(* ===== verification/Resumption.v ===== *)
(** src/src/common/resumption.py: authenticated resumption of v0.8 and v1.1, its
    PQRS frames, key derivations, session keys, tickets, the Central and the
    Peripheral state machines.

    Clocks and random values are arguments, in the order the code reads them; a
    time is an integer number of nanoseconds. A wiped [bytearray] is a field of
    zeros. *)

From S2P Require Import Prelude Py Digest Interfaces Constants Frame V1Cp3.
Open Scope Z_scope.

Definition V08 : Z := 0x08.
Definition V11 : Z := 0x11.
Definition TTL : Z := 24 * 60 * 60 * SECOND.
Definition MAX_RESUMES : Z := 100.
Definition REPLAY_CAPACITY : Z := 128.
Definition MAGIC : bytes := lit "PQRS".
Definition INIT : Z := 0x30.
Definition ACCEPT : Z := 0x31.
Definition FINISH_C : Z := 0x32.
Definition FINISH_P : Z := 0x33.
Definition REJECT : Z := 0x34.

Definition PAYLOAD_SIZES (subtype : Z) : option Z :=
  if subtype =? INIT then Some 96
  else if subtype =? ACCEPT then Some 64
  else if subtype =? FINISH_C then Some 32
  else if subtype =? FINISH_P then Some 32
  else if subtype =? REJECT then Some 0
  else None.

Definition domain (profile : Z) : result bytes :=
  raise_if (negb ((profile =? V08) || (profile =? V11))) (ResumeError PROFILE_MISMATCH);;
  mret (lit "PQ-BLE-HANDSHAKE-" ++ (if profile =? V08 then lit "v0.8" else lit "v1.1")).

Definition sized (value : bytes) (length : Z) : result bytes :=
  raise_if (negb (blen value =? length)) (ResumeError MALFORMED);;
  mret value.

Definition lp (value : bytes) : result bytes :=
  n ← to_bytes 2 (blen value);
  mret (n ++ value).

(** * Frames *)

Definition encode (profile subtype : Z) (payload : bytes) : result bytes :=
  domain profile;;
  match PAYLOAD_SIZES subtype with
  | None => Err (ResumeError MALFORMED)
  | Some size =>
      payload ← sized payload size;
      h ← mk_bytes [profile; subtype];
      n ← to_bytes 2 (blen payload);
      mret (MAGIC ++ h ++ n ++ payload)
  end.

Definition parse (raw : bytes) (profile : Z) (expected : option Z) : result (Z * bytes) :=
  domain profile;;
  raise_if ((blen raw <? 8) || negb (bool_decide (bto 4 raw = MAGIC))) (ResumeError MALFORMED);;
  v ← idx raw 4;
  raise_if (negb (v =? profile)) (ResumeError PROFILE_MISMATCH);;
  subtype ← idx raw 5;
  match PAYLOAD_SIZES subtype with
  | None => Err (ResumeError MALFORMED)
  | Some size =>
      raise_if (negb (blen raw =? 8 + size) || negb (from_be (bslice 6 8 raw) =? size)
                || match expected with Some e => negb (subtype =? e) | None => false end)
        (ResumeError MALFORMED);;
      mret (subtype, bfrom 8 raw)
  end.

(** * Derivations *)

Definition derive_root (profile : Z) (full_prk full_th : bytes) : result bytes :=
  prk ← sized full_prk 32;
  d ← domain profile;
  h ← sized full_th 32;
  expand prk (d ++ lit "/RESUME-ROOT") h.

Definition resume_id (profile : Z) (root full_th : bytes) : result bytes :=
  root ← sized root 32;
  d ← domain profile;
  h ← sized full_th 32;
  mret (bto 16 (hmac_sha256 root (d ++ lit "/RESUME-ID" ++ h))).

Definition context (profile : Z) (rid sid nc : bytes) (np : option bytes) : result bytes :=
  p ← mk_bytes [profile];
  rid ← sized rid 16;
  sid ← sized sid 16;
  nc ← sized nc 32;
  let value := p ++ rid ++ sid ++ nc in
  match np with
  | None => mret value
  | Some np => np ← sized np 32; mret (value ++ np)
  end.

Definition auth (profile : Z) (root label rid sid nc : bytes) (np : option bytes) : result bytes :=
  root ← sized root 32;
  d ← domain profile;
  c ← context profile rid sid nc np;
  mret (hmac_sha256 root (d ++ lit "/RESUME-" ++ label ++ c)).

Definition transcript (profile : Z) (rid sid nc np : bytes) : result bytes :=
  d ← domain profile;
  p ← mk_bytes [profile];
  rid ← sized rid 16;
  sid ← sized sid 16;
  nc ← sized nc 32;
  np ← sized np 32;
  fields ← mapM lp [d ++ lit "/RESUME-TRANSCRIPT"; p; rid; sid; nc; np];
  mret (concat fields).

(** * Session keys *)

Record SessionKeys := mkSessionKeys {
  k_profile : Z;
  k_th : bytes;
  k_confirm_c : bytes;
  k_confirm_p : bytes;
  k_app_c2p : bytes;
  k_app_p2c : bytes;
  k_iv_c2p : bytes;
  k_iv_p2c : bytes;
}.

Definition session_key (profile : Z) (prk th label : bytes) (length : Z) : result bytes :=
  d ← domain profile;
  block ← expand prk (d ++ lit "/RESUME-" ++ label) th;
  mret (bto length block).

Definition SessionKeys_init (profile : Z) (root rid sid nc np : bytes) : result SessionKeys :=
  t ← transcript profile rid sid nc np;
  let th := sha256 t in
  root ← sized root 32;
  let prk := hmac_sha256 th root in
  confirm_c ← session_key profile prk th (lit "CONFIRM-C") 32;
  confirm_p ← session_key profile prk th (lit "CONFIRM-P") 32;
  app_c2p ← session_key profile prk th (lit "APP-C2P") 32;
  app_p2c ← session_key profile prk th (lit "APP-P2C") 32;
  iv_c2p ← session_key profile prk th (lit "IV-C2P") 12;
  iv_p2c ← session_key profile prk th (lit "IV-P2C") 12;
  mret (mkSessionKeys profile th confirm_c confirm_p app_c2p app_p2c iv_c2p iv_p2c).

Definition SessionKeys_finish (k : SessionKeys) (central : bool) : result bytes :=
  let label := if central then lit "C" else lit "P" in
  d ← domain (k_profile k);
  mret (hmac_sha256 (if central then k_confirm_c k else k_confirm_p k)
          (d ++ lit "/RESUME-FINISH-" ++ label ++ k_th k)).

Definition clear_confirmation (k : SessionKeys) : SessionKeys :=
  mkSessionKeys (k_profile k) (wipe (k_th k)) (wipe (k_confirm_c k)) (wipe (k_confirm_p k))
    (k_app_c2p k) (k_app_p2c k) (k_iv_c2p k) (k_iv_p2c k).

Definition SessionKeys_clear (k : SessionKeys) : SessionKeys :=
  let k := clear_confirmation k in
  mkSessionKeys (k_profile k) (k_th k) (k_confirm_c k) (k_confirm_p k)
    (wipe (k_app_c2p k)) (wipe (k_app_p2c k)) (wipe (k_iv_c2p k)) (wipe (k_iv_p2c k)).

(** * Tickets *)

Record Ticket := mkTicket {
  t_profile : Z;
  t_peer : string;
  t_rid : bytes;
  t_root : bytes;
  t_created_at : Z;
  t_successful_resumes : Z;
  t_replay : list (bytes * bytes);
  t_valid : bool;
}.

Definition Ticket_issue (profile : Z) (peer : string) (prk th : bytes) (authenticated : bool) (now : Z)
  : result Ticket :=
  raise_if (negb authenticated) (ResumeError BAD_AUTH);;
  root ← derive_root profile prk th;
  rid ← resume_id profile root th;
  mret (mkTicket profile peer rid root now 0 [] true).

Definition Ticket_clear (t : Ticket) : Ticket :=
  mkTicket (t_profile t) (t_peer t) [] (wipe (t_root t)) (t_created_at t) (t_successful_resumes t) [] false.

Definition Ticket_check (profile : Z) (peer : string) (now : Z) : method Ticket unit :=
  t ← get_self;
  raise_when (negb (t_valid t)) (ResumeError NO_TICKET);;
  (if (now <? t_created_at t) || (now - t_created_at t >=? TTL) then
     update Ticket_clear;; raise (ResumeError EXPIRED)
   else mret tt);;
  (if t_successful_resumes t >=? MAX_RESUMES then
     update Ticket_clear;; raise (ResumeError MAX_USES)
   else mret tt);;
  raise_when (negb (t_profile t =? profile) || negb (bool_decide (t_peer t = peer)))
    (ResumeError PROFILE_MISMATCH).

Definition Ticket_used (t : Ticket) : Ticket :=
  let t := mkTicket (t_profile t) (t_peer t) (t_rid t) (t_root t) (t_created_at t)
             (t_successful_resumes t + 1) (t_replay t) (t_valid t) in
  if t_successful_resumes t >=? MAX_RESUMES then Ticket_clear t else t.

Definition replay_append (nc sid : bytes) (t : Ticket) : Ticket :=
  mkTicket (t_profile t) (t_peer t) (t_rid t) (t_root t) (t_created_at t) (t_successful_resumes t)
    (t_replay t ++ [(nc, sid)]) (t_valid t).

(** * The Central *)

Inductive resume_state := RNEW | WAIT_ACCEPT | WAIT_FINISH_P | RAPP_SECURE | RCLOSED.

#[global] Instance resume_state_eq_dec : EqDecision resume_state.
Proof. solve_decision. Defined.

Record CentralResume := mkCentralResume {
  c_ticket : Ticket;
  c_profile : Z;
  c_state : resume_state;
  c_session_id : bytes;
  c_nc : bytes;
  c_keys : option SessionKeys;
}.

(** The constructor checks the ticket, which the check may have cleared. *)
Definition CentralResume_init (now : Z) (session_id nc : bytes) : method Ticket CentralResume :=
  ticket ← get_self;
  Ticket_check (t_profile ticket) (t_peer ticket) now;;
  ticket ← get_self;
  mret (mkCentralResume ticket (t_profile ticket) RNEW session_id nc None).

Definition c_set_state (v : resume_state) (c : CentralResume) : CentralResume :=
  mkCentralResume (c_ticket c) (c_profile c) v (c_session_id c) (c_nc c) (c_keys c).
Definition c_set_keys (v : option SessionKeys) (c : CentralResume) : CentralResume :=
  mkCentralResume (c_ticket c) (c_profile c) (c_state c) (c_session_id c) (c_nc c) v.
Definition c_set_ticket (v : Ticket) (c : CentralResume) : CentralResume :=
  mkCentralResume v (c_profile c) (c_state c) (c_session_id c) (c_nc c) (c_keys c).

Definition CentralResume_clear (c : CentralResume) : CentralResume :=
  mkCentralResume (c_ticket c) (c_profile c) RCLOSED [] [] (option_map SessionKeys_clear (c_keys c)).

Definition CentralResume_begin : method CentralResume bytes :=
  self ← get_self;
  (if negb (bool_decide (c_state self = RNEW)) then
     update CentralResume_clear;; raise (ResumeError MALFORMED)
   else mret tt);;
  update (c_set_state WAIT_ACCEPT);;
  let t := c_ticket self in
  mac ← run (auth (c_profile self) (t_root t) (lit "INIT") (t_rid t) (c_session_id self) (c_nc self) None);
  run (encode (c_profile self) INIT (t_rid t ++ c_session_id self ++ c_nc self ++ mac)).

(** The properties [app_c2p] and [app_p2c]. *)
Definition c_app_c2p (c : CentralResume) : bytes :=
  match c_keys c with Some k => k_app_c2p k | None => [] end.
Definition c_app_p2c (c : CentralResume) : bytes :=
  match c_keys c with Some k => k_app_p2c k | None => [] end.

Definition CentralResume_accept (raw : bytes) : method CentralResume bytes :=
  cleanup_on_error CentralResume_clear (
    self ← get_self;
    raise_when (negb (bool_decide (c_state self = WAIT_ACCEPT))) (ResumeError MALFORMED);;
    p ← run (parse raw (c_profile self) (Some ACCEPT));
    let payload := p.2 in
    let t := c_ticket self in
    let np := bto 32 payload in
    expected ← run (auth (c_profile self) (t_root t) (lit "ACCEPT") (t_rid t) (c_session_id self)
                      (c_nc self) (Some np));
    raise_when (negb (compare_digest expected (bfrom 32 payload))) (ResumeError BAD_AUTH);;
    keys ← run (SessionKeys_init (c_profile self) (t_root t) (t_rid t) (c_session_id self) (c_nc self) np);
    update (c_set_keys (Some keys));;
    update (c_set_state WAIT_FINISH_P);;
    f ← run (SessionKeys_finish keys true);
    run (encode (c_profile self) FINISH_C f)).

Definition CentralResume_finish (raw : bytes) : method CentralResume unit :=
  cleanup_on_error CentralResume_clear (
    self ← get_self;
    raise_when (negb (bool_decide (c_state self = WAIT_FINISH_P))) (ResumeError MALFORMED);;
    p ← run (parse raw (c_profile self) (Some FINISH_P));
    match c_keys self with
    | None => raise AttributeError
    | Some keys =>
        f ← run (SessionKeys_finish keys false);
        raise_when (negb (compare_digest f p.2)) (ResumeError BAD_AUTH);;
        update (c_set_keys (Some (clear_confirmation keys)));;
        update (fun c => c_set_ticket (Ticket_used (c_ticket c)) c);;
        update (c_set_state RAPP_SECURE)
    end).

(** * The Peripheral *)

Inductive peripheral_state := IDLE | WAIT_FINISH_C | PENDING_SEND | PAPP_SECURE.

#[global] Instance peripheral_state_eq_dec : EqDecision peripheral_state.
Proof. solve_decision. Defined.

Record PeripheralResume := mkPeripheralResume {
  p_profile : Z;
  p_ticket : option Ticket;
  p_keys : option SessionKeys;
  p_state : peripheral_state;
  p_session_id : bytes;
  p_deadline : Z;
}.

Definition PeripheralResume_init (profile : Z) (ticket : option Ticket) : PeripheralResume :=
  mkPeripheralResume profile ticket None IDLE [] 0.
· · ·
→ **Assigned task**
Your answer should be only the number of lines in the records that hold the word "blen".

→ **Problem solution**
5